• [THE TASK] For every line in the material below that holds "left", report the line.
== DATA SHOWN
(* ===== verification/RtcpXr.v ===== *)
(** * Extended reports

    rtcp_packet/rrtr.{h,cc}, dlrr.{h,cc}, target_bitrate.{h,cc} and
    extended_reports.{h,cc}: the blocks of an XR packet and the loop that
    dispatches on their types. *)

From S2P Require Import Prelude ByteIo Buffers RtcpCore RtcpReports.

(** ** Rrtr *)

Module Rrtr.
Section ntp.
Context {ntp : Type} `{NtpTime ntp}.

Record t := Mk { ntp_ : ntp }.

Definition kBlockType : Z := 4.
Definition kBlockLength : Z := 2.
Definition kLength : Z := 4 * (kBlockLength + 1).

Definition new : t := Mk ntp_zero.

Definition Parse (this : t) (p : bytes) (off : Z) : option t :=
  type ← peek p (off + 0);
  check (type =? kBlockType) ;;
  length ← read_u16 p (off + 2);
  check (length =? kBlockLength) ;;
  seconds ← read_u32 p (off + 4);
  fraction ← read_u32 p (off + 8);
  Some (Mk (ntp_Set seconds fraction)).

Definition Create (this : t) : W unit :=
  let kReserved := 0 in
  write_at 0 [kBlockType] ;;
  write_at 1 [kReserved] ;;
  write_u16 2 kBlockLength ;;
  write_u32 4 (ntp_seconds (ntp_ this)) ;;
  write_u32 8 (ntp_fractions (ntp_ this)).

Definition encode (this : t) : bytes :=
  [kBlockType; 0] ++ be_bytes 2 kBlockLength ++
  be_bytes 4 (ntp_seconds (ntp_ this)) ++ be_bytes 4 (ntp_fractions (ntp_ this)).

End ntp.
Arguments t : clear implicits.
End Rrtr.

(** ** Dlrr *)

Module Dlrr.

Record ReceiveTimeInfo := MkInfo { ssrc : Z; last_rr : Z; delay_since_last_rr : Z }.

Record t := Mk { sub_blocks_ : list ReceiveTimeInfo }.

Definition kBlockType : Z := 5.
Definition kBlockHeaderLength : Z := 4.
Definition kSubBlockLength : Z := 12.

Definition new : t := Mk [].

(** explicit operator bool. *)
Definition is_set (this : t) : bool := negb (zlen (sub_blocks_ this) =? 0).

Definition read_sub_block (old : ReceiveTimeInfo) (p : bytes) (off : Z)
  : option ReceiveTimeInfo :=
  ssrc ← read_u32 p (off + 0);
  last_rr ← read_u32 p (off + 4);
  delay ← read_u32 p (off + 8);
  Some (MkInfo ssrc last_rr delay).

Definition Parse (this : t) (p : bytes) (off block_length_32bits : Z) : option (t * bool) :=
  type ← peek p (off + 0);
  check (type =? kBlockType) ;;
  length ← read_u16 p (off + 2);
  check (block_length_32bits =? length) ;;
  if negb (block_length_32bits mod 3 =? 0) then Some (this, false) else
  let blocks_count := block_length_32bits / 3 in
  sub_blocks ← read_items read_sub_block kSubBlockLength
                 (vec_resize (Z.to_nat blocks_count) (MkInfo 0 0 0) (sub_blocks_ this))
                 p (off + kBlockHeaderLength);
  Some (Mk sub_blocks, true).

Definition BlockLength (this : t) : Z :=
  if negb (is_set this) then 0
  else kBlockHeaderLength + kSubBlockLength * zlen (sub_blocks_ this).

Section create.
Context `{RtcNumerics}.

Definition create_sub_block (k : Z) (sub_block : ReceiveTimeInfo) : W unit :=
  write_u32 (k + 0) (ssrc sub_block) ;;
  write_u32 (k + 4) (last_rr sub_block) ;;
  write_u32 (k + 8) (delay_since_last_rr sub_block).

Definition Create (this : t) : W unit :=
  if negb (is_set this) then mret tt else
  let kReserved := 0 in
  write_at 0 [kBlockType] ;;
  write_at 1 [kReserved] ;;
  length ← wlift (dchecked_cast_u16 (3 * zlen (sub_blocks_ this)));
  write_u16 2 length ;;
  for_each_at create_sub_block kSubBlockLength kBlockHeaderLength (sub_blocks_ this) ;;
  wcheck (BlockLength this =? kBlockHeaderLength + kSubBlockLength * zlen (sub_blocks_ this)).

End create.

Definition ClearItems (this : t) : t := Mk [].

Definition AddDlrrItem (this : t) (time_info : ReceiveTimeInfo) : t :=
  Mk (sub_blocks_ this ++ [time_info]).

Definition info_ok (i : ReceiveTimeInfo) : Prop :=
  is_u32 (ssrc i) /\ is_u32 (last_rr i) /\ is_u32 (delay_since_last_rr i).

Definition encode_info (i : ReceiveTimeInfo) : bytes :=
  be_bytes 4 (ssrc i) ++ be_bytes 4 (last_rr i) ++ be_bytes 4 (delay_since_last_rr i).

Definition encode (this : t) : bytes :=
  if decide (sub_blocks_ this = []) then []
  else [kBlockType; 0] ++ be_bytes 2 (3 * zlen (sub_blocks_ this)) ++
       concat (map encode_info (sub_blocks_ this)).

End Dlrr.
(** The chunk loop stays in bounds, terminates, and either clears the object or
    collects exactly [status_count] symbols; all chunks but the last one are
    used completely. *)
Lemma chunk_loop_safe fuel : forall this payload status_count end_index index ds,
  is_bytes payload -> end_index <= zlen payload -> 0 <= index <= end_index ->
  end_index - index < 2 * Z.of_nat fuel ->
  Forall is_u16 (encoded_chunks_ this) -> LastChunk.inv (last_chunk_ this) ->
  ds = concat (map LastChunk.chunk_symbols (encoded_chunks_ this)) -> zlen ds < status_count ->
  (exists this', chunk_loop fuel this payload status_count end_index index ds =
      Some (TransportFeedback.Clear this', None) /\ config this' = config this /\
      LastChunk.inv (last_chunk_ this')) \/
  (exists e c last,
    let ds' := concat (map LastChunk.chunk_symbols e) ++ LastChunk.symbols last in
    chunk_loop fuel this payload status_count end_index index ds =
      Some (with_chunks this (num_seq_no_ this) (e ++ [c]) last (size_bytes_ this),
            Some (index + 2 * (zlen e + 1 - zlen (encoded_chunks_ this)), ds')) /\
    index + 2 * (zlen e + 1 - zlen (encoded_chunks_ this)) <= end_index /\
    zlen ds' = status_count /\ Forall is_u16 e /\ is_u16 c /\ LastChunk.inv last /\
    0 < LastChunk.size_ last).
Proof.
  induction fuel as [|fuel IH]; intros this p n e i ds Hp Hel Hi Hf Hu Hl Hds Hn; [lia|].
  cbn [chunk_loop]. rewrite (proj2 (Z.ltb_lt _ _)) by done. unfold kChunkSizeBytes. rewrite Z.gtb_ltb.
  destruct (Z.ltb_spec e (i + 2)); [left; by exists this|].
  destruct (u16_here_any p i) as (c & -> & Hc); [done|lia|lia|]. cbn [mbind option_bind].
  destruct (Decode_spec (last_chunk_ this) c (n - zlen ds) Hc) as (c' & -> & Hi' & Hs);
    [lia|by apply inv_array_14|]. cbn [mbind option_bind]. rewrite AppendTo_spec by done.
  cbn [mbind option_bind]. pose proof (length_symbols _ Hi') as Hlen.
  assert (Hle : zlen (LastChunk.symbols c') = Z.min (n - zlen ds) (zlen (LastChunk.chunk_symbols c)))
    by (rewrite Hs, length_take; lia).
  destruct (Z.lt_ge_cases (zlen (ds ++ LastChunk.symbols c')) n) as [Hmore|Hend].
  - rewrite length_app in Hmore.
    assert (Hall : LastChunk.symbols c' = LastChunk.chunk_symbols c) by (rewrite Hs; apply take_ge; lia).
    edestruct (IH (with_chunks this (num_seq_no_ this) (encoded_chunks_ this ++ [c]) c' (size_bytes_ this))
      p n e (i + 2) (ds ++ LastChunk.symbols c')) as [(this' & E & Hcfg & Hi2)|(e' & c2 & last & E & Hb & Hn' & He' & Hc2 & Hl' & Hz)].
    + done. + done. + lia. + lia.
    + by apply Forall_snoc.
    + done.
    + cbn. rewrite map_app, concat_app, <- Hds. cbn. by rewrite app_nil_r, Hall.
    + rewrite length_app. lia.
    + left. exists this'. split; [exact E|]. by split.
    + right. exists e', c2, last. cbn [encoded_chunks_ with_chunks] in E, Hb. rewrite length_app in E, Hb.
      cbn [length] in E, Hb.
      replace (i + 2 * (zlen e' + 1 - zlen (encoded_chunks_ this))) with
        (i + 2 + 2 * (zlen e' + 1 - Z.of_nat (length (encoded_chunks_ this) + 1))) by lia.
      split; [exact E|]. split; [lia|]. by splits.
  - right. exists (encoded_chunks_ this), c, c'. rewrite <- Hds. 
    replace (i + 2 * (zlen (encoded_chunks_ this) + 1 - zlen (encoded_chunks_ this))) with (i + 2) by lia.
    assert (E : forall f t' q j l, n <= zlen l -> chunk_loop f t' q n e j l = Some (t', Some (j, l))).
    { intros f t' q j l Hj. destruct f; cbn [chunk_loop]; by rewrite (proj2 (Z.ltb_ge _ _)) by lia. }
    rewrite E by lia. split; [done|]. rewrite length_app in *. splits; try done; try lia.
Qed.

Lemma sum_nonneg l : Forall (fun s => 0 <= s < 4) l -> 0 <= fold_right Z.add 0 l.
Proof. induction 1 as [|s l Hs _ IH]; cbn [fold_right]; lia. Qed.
====
• [PROBLEM SOLUTION]
  destruct (Z.ltb_spec e (i + 2)); [left; by exists this|].
    + left. exists this'. split; [exact E|]. by split.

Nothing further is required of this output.